The Iditarod Trail Sled Dog Race (ITSDR) is coming up, and a rather unexpected competitor rolls up to the starting line... Farmer John! Of course, unlike the average ITSDR contestant, Farmer John employs the help of his cows instead of dogs. Farmer John realizes that, since cows are a bit lazy and hard to motivate compared to dogs, he may need quite a lot of them to ensure his victory in the race.

So, he decides to appoint his favorite cow, Bessie, to form a team for him. Farmer John's farm contains an infinite number of cows of two types: spotted and brown. Any two cows of the same type are indistinguishable. Bessie is tasked with selecting a total of $$$N$$$ cows to form an ordered team. Farmer John considers a team "good" if there are no consecutive sequences of spotted cows of length $$$K$$$ or greater. For example, if Bessie suggests a team that looks like "BSSSB" and $$$K = 2$$$, then Farmer John would not consider this team good because there are $$$3$$$ spotted cows in a row.

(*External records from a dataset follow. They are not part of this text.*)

(* ===== verification/Sled.v ===== *)
(** * Sled: the interface of the embedded database

    sled is a third-party crate, so the engine is verified against an interface:
    the operations the sources call ([Sled]), the documented effect of those
    that succeed on the logical contents ([SledLaws]) and the assumption that no
    I/O error occurs ([SledReliable]).  [MemSled] is an in-memory instance that
    shows the interface can be implemented. *)

From Stdlib Require Import ZArith Lia.
From stdpp Require Import prelude gmap strings.
From S2P Require Import Prelude Bytes OrdMap.

(** ** Logical contents *)

(** The trees of a database by name, and a bound on the ids it has generated. *)
Record View := mkView { v_trees : gmap string tree; v_idgen : Z }.

Definition tree_of (v : View) (t : string) : tree := default [] (v_trees v !! t).

Definition v_set (t : string) (x : tree) (v : View) : View :=
  mkView (<[t := x]> (v_trees v)) (v_idgen v).

Definition v_open (t : string) (v : View) : View := v_set t (tree_of v t) v.
Definition v_insert (t : string) (k x : bytes) (v : View) : View :=
  v_set t (o_insert k x (tree_of v t)) v.
Definition v_remove (t : string) (k : bytes) (v : View) : View :=
  v_set t (o_remove k (tree_of v t)) v.

(** Every tree is kept in ascending key order. *)
Definition v_sorted (v : View) : Prop := forall t, o_sorted (tree_of v t).

(** ** Transactions *)

(** The body of a [(&t1, &t2, ..).transaction(|..| ..)] closure, as the sequence
    of the calls it makes on the transactional trees. *)
Inductive Tx (A : Type) : Type :=
| TxRet (a : A)
| TxAbort
| TxPanic
| TxRemove (t : string) (k : bytes) (c : option bytes -> Tx A)
| TxInsert (t : string) (k x : bytes) (c : Tx A).
Arguments TxRet {A} a.
Arguments TxAbort {A}.
Arguments TxPanic {A}.
Arguments TxRemove {A} t k c.
Arguments TxInsert {A} t k x c.

(** What a transaction reports: committed, aborted by the closure, a storage
    error, or a panic that unwound out of the closure. *)
Inductive TxResult (A : Type) : Type :=
| TOk (a : A)
| TAbort
| TStorage (msg : string)
| TPanic.
Arguments TOk {A} a.
Arguments TAbort {A}.
Arguments TStorage {A} msg.
Arguments TPanic {A}.

(** The body run alone against the contents; only a committed run keeps its
    writes. *)
Fixpoint run_tx {A} (b : Tx A) (v : View) : TxResult A * View :=
  match b with
  | TxRet a => (TOk a, v)
  | TxAbort => (TAbort, v)
  | TxPanic => (TPanic, v)
  | TxRemove t k c => run_tx (c (o_get k (tree_of v t))) (v_remove t k v)
  | TxInsert t k x c => run_tx c (v_insert t k x v)
  end.

Definition commit_tx {A} (b : Tx A) (v : View) : TxResult A * View :=
  match run_tx b v with
  | (TOk a, v') => (TOk a, v')
  | (r, _) => (r, v)
  end.

(** ** The interface *)

(** Errors are represented by the text their [Display] prints, the only use the
    sources make of them.  A tree handle is the tree's name: two handles
    opened with the same name share the tree. *)
Class Sled := {
  db_t : Type;
  open_tree : string -> db_t -> Result string unit * db_t;
  contains_key : string -> bytes -> db_t -> Result string bool;
  tree_get : string -> bytes -> db_t -> Result string (option bytes);
  tree_insert : string -> bytes -> bytes -> db_t -> Result string unit * db_t;
  tree_remove : string -> bytes -> db_t -> Result string (option bytes) * db_t;
  tree_iter : string -> db_t -> list (Result string (bytes * bytes));
  tree_range : string -> bytes -> bytes -> db_t -> list (Result string (bytes * bytes));
  tree_range_incl : string -> bytes -> bytes -> db_t -> list (Result string (bytes * bytes));
  tree_last : string -> db_t -> Result string (option (bytes * bytes));
  tree_len : string -> db_t -> nat;
  generate_id : db_t -> Result string Z * db_t;
  transaction : forall A, Tx A -> db_t -> TxResult A * db_t;
  flush : db_t -> Result string unit * db_t;
}.
Arguments transaction {_ A} b d.

(** The items of an iteration when none of them is an error. *)
Fixpoint all_ok {E A} (l : list (Result E A)) : option (list A) :=
  match l with
  | [] => Some []
  | Ok a :: l' => option_map (cons a) (all_ok l')
  | Err _ :: _ => None
  end.

(** Documented behaviour of the calls that succeed. *)
Class SledLaws `{Sled} := {
  view : db_t -> View;
  open_tree_law t d d' : open_tree t d = (Ok tt, d') -> view d' = v_open t (view d);
  contains_key_law t k d b :
    contains_key t k d = Ok b -> b = bool_decide (is_Some (o_get k (tree_of (view d) t)));
  tree_get_law t k d r : tree_get t k d = Ok r -> r = o_get k (tree_of (view d) t);
  tree_insert_law t k x d d' :
    tree_insert t k x d = (Ok tt, d') -> view d' = v_insert t k x (view d);
  tree_remove_law t k d r d' :
    tree_remove t k d = (Ok r, d') ->
    r = o_get k (tree_of (view d) t) /\ view d' = v_remove t k (view d);
  tree_iter_law t d l : all_ok (tree_iter t d) = Some l -> l = tree_of (view d) t;
  tree_range_law t lo hi d l :
    all_ok (tree_range t lo hi d) = Some l -> l = o_range lo hi (tree_of (view d) t);
  tree_range_incl_law t lo hi d l :
    all_ok (tree_range_incl t lo hi d) = Some l -> l = o_range_incl lo hi (tree_of (view d) t);
  tree_last_law t d r : tree_last t d = Ok r -> r = last (tree_of (view d) t);
  tree_len_law t d : tree_len t d = length (tree_of (view d) t);
  (** Ids are monotonic, not necessarily contiguous, and never issued twice. *)
  generate_id_law d id d' :
    generate_id d = (Ok id, d') ->
    v_trees (view d') = v_trees (view d) /\ 0 <= id /\ v_idgen (view d) <= id < v_idgen (view d');
  transaction_law A (b : Tx A) d r d' :
    transaction b d = (r, d') -> (forall msg, r <> TStorage msg) ->
    commit_tx b (view d) = (r, view d');
  flush_law d d' : flush d = (Ok tt, d') -> view d' = view d;
}.

(** No I/O error occurs. *)
Class SledReliable `{Sled} : Prop := {
  open_tree_rel t d : exists d', open_tree t d = (Ok tt, d');
  contains_key_rel t k d : exists b, contains_key t k d = Ok b;
  tree_get_rel t k d : exists r, tree_get t k d = Ok r;
  tree_insert_rel t k x d : exists d', tree_insert t k x d = (Ok tt, d');
  tree_remove_rel t k d : exists r d', tree_remove t k d = (Ok r, d');
  tree_iter_rel t d : is_Some (all_ok (tree_iter t d));
  tree_range_rel t lo hi d : is_Some (all_ok (tree_range t lo hi d));
  tree_range_incl_rel t lo hi d : is_Some (all_ok (tree_range_incl t lo hi d));
  tree_last_rel t d : exists r, tree_last t d = Ok r;
  generate_id_rel d : exists id d', generate_id d = (Ok id, d');
  transaction_rel A (b : Tx A) d : forall msg, (transaction b d).1 <> TStorage msg;
  flush_rel d : exists d', flush d = (Ok tt, d');
}.

(** ** Facts about the contents *)

Lemma tree_of_set t x v : tree_of (v_set t x v) t = x.
Proof. unfold tree_of, v_set; cbn. by rewrite lookup_insert_eq. Qed.

Lemma tree_of_set_ne t t' x v : t' <> t -> tree_of (v_set t x v) t' = tree_of v t'.
Proof. intros H. unfold tree_of, v_set; cbn. by rewrite lookup_insert_ne. Qed.

Lemma tree_of_open t t' v : tree_of (v_open t v) t' = tree_of v t'.
Proof.
  unfold v_open. destruct (decide (t' = t)) as [->|Hne]; [apply tree_of_set|by apply tree_of_set_ne].
Qed.

Lemma tree_of_insert t k x v : tree_of (v_insert t k x v) t = o_insert k x (tree_of v t).
Proof. apply tree_of_set. Qed.

Lemma tree_of_insert_ne t t' k x v : t' <> t -> tree_of (v_insert t k x v) t' = tree_of v t'.
Proof. apply tree_of_set_ne. Qed.

Lemma tree_of_remove t k v : tree_of (v_remove t k v) t = o_remove k (tree_of v t).
Proof. apply tree_of_set. Qed.

Lemma tree_of_remove_ne t t' k v : t' <> t -> tree_of (v_remove t k v) t' = tree_of v t'.
Proof. apply tree_of_set_ne. Qed.

Lemma v_sorted_set t x v : o_sorted x -> v_sorted v -> v_sorted (v_set t x v).
Proof.
  intros Hx Hv t'. destruct (decide (t' = t)) as [->|Hne].
  - by rewrite tree_of_set.
  - rewrite tree_of_set_ne by done. apply Hv.
Qed.

Lemma v_sorted_open t v : v_sorted v -> v_sorted (v_open t v).
Proof. intros H. apply v_sorted_set; auto. Qed.

Lemma v_sorted_insert t k x v : v_sorted v -> v_sorted (v_insert t k x v).
Proof. intros H. apply v_sorted_set; auto using o_sorted_insert. Qed.

Lemma v_sorted_remove t k v : v_sorted v -> v_sorted (v_remove t k v).
Proof. intros H. apply v_sorted_set; auto using o_sorted_remove. Qed.

#[export] Hint Resolve v_sorted_open v_sorted_insert v_sorted_remove : ord.

(** ** An in-memory instance *)

Module Mem.
Definition empty : View := mkView ∅ 0.

#[export] Instance MemSled : Sled := {|
  db_t := View;
  open_tree t v := (Ok tt, v_open t v);
  contains_key t k v := Ok (bool_decide (is_Some (o_get k (tree_of v t))));
  tree_get t k v := Ok (o_get k (tree_of v t));
  tree_insert t k x v := (Ok tt, v_insert t k x v);
  tree_remove t k v := (Ok (o_get k (tree_of v t)), v_remove t k v);
  tree_iter t v := map Ok (tree_of v t);
  tree_range t lo hi v := map Ok (o_range lo hi (tree_of v t));
  tree_range_incl t lo hi v := map Ok (o_range_incl lo hi (tree_of v t));
  tree_last t v := Ok (last (tree_of v t));
  tree_len t v := length (tree_of v t);
  generate_id v := (Ok (Z.max 0 (v_idgen v)), mkView (v_trees v) (Z.max 0 (v_idgen v) + 1));
  transaction A b v := commit_tx b v;
  flush v := (Ok tt, v);
|}.

Lemma all_ok_map_Ok {E A} (l : list A) : all_ok (map (@Ok E A) l) = Some l.
Proof. induction l as [|a l IH]; cbn; [done|]. by rewrite IH. Qed.

Lemma commit_tx_not_storage {A} (b : Tx A) v msg : (commit_tx b v).1 <> TStorage msg.
Proof.
  unfold commit_tx. assert (forall v, (run_tx b v).1 <> TStorage msg) as H.
  { clear v. induction b as [| | |t k c IH|t k x c IH]; cbn; intros v; try done.
    all: apply IH. }
  specialize (H v). by destruct (run_tx b v) as [[]].
Qed.

#[export] Instance MemSledLaws : SledLaws.
Proof.
  refine {| view := fun v : db_t => v |}.
  all: cbn; intros; simplify_eq; rewrite ?all_ok_map_Ok in *; simplify_eq; auto.
  cbn. repeat split; lia.
Defined.

#[export] Instance MemSledReliable : SledReliable.
Proof.
  split; cbn; intros; rewrite ?all_ok_map_Ok; eauto. apply commit_tx_not_storage.
Qed.
End Mem.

The day before the race, Farmer John provides Bessie with the values of $$$N$$$ and $$$K$$$. Since she is so short on time, Bessie asks you to come up with an efficient algorithm to calculate the number of "good" teams that she could form under the given constraints. Note that two teams are considered distinct if the cows at least one position differ in type. Since the number of "good" teams may be unfathomably large, Farmer John would simply like to know the answer modulo $$$10^9 + 7$$$.